Lemma map_mmio_wp m R K m1 r : r ∉ R → based R K m m1 r (kernel_map (free_ram_end m)) →
  wp (map_mmio (r * 4096)) (λ _ m', based R K m m' r (kernel_layout (free_ram_end m))) (λ m', starved R K m m' USER_BASE) m1.
Proof.
  intros Hr HB. set (f0 := kernel_map (free_ram_end m)) in *. unfold map_mmio.
  assert (∀ m2 f p, 65537 ≤ p < 65540 → based R K m m2 r f → (∀ v, f v = f0 v ∨ 65537 ≤ v < 65540 ∧ f v = entry v (Z.lor PAGE_R PAGE_W)) → f p = f0 p →
    wp (map_page (r * 4096) (p * 4096) (p * 4096) (Z.lor PAGE_R PAGE_W))
      (λ _ m', based R K m m' r (λ v, if decide (v = p) then entry p (Z.lor PAGE_R PAGE_W) else f v)) (λ m', starved R K m m' USER_BASE) m2) as Hstep.
  { intros m2 f p Hp HB2 Hshape Ef. pose proof (vm_mem (ba_vm _ _ _ _ _ _ HB2)) as Hm2.
    assert (no_leaves m2 f) as Hno.
    { intros i j Hi Hj Hu. destruct (Hshape (i * 1024 + j)) as [E|[Hd E]]; rewrite E in Hu; [by apply (no_leaves_kernel m2 (free_ram_end m) i j)|].
      destruct Hu as (_ & _ & Hg). rewrite ppn_entry in Hg by done. apply (low_not_managed m2 _ Hm2) in Hg; [done|unfold KERNEL_BASE; lia]. }
    eapply wp_mono; [| |intros m' Hm'; exact (starved_based _ _ _ _ _ _ _ _ HB2 Hno Hm')].
    { apply (based_map_wp Hr m2 f (p * 4096) p (Z.lor PAGE_R PAGE_W) HB2); [apply Z.mod_mul; lia|lia|lia|done|done| |].
      - intros (_ & _ & Hg). rewrite ppn_entry in Hg by done. apply (low_not_managed m2 p Hm2); [unfold KERNEL_BASE; lia|done].
      - rewrite Z.div_mul, Ef by lia. unfold f0, kernel_map, KERNEL_BASE. rewrite decide_False; [done|lia]. }
    intros [] m3 HB3. cbv beta in HB3. by rewrite Z.div_mul in HB3 by lia. }
  change VIRTIO_BLK0_PADDR with (65537 * 4096). change VIRTIO_BLK1_PADDR with (65538 * 4096).
  change VIRTIO_INPUT_PADDR with (65539 * 4096).
  apply wp_bind. eapply wp_conseq; [apply (Hstep m1 f0); [lia|done|by left|done]|]. intros [] m2 HB2. cbv beta in HB2.
  apply wp_bind. eapply wp_conseq; [eapply (Hstep m2); [lia|exact HB2|intros v; cbv beta; repeat case_decide; subst; first [by left|right; split; [lia|done]]|cbv beta; by rewrite decide_False by lia]|]. intros [] m3 HB3. cbv beta in HB3.
  eapply wp_conseq; [eapply (Hstep m3); [lia|exact HB3|intros v; cbv beta; repeat case_decide; subst; first [by left|right; split; [lia|done]]|cbv beta; by rewrite !decide_False by lia]|]. intros [] m4 HB4. cbv beta in HB4.
  apply (based_ext _ _ _ _ _ _ _) with (2 := HB4). intros v Hv. unfold kernel_layout, is_device.
  change VIRTIO_BLK0_PADDR with (65537 * 4096). change VIRTIO_BLK1_PADDR with (65538 * 4096).
  change VIRTIO_INPUT_PADDR with (65539 * 4096).
  destruct (decide (v = 65539)) as [->|H3]; [by rewrite decide_True by lia|].
  destruct (decide (v = 65538)) as [->|H2]; [by rewrite decide_True by lia|].
  destruct (decide (v = 65537)) as [->|H1]; [by rewrite decide_True by lia|].
  by rewrite decide_False by lia.
Qed.
(* ===== verification/Args.v ===== *)
(** * The arguments of a new program

    [push_args] copies the argument strings to the end of the last page of the
    program and the array of pointers below them; seen from the program,
    [argv[j]] is the address of argument [j] and [argv[argc]] is NULL. *)

From S2P Require Import Prelude CLib FsTypes Block Inode FsFile KState FdTable Page UserMem Process Syscall.
From S2P Require Import PageMem PageTable UserSpec HeapSpec Layout.

(** ** Adjacent stores in one page *)

Lemma splice_below x o l l' : (o + length l + length l' ≤ length x)%nat →
  splice (splice x (o + length l) l') o l = splice x o (l ++ l').
Proof.
  intros H. unfold splice. rewrite length_app.
  rewrite take_app_le by (rewrite length_take; lia). rewrite take_take, Nat.min_l by lia.
  rewrite drop_app_length' by (rewrite length_take; lia). rewrite <-app_assoc. do 4 f_equal. lia.
Qed.

Lemma splice_above x o l l' : (o + length l + length l' ≤ length x)%nat →
  splice (splice x o l) (o + length l) l' = splice x o (l ++ l').
Proof.
  intros H. unfold splice. rewrite length_app. rewrite (app_assoc (take o x)).
  rewrite take_app_length' by (rewrite length_app, length_take; lia).
  rewrite drop_app_ge by (rewrite length_app, length_take; lia). rewrite drop_drop, length_app, length_take.
  rewrite <-!app_assoc. do 4 f_equal. lia.
Qed.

— YOUR INSTRUCTIONS —
Copy every entry exactly. Leave nothing out.

— SOLVED EXERCISE —
Lemma map_mmio_wp m R K m1 r : r ∉ R → based R K m m1 r (kernel_map (free_ram_end m)) →
  wp (map_mmio (r * 4096)) (λ _ m', based R K m m' r (kernel_layout (free_ram_end m))) (λ m', starved R K m m' USER_BASE) m1.
Proof.
  intros Hr HB. set (f0 := kernel_map (free_ram_end m)) in *. unfold map_mmio.
  assert (∀ m2 f p, 65537 ≤ p < 65540 → based R K m m2 r f → (∀ v, f v = f0 v ∨ 65537 ≤ v < 65540 ∧ f v = entry v (Z.lor PAGE_R PAGE_W)) → f p = f0 p →
    wp (map_page (r * 4096) (p * 4096) (p * 4096) (Z.lor PAGE_R PAGE_W))
      (λ _ m', based R K m m' r (λ v, if decide (v = p) then entry p (Z.lor PAGE_R PAGE_W) else f v)) (λ m', starved R K m m' USER_BASE) m2) as Hstep.
  { intros m2 f p Hp HB2 Hshape Ef. pose proof (vm_mem (ba_vm _ _ _ _ _ _ HB2)) as Hm2.
    assert (no_leaves m2 f) as Hno.
    { intros i j Hi Hj Hu. destruct (Hshape (i * 1024 + j)) as [E|[Hd E]]; rewrite E in Hu; [by apply (no_leaves_kernel m2 (free_ram_end m) i j)|].
      destruct Hu as (_ & _ & Hg). rewrite ppn_entry in Hg by done. apply (low_not_managed m2 _ Hm2) in Hg; [done|unfold KERNEL_BASE; lia]. }
    eapply wp_mono; [| |intros m' Hm'; exact (starved_based _ _ _ _ _ _ _ _ HB2 Hno Hm')].
    { apply (based_map_wp Hr m2 f (p * 4096) p (Z.lor PAGE_R PAGE_W) HB2); [apply Z.mod_mul; lia|lia|lia|done|done| |].
      - intros (_ & _ & Hg). rewrite ppn_entry in Hg by done. apply (low_not_managed m2 p Hm2); [unfold KERNEL_BASE; lia|done].
      - rewrite Z.div_mul, Ef by lia. unfold f0, kernel_map, KERNEL_BASE. rewrite decide_False; [done|lia]. }
    intros [] m3 HB3. cbv beta in HB3. by rewrite Z.div_mul in HB3 by lia. }
  change VIRTIO_BLK0_PADDR with (65537 * 4096). change VIRTIO_BLK1_PADDR with (65538 * 4096).
  change VIRTIO_INPUT_PADDR with (65539 * 4096).
  apply wp_bind. eapply wp_conseq; [apply (Hstep m1 f0); [lia|done|by left|done]|]. intros [] m2 HB2. cbv beta in HB2.
  apply wp_bind. eapply wp_conseq; [eapply (Hstep m2); [lia|exact HB2|intros v; cbv beta; repeat case_decide; subst; first [by left|right; split; [lia|done]]|cbv beta; by rewrite decide_False by lia]|]. intros [] m3 HB3. cbv beta in HB3.
  eapply wp_conseq; [eapply (Hstep m3); [lia|exact HB3|intros v; cbv beta; repeat case_decide; subst; first [by left|right; split; [lia|done]]|cbv beta; by rewrite !decide_False by lia]|]. intros [] m4 HB4. cbv beta in HB4.
  apply (based_ext _ _ _ _ _ _ _) with (2 := HB4). intros v Hv. unfold kernel_layout, is_device.
  change VIRTIO_BLK0_PADDR with (65537 * 4096). change VIRTIO_BLK1_PADDR with (65538 * 4096).
  change VIRTIO_INPUT_PADDR with (65539 * 4096).
  destruct (decide (v = 65539)) as [->|H3]; [by rewrite decide_True by lia|].
  destruct (decide (v = 65538)) as [->|H2]; [by rewrite decide_True by lia|].
  destruct (decide (v = 65537)) as [->|H1]; [by rewrite decide_True by lia|].
  by rewrite decide_False by lia.
Qed.
(* ===== verification/Args.v ===== *)
(** * The arguments of a new program

    [push_args] copies the argument strings to the end of the last page of the
    program and the array of pointers below them; seen from the program,
    [argv[j]] is the address of argument [j] and [argv[argc]] is NULL. *)

From S2P Require Import Prelude CLib FsTypes Block Inode FsFile KState FdTable Page UserMem Process Syscall.
From S2P Require Import PageMem PageTable UserSpec HeapSpec Layout.

(** ** Adjacent stores in one page *)

Lemma splice_below x o l l' : (o + length l + length l' ≤ length x)%nat →
  splice (splice x (o + length l) l') o l = splice x o (l ++ l').
Proof.
  intros H. unfold splice. rewrite length_app.
  rewrite take_app_le by (rewrite length_take; lia). rewrite take_take, Nat.min_l by lia.
  rewrite drop_app_length' by (rewrite length_take; lia). rewrite <-app_assoc. do 4 f_equal. lia.
Qed.

Lemma splice_above x o l l' : (o + length l + length l' ≤ length x)%nat →
  splice (splice x o l) (o + length l) l' = splice x o (l ++ l').
Proof.
  intros H. unfold splice. rewrite length_app. rewrite (app_assoc (take o x)).
  rewrite take_app_length' by (rewrite length_app, length_take; lia).
  rewrite drop_app_ge by (rewrite length_app, length_take; lia). rewrite drop_drop, length_app, length_take.
  rewrite <-!app_assoc. do 4 f_equal. lia.
Qed.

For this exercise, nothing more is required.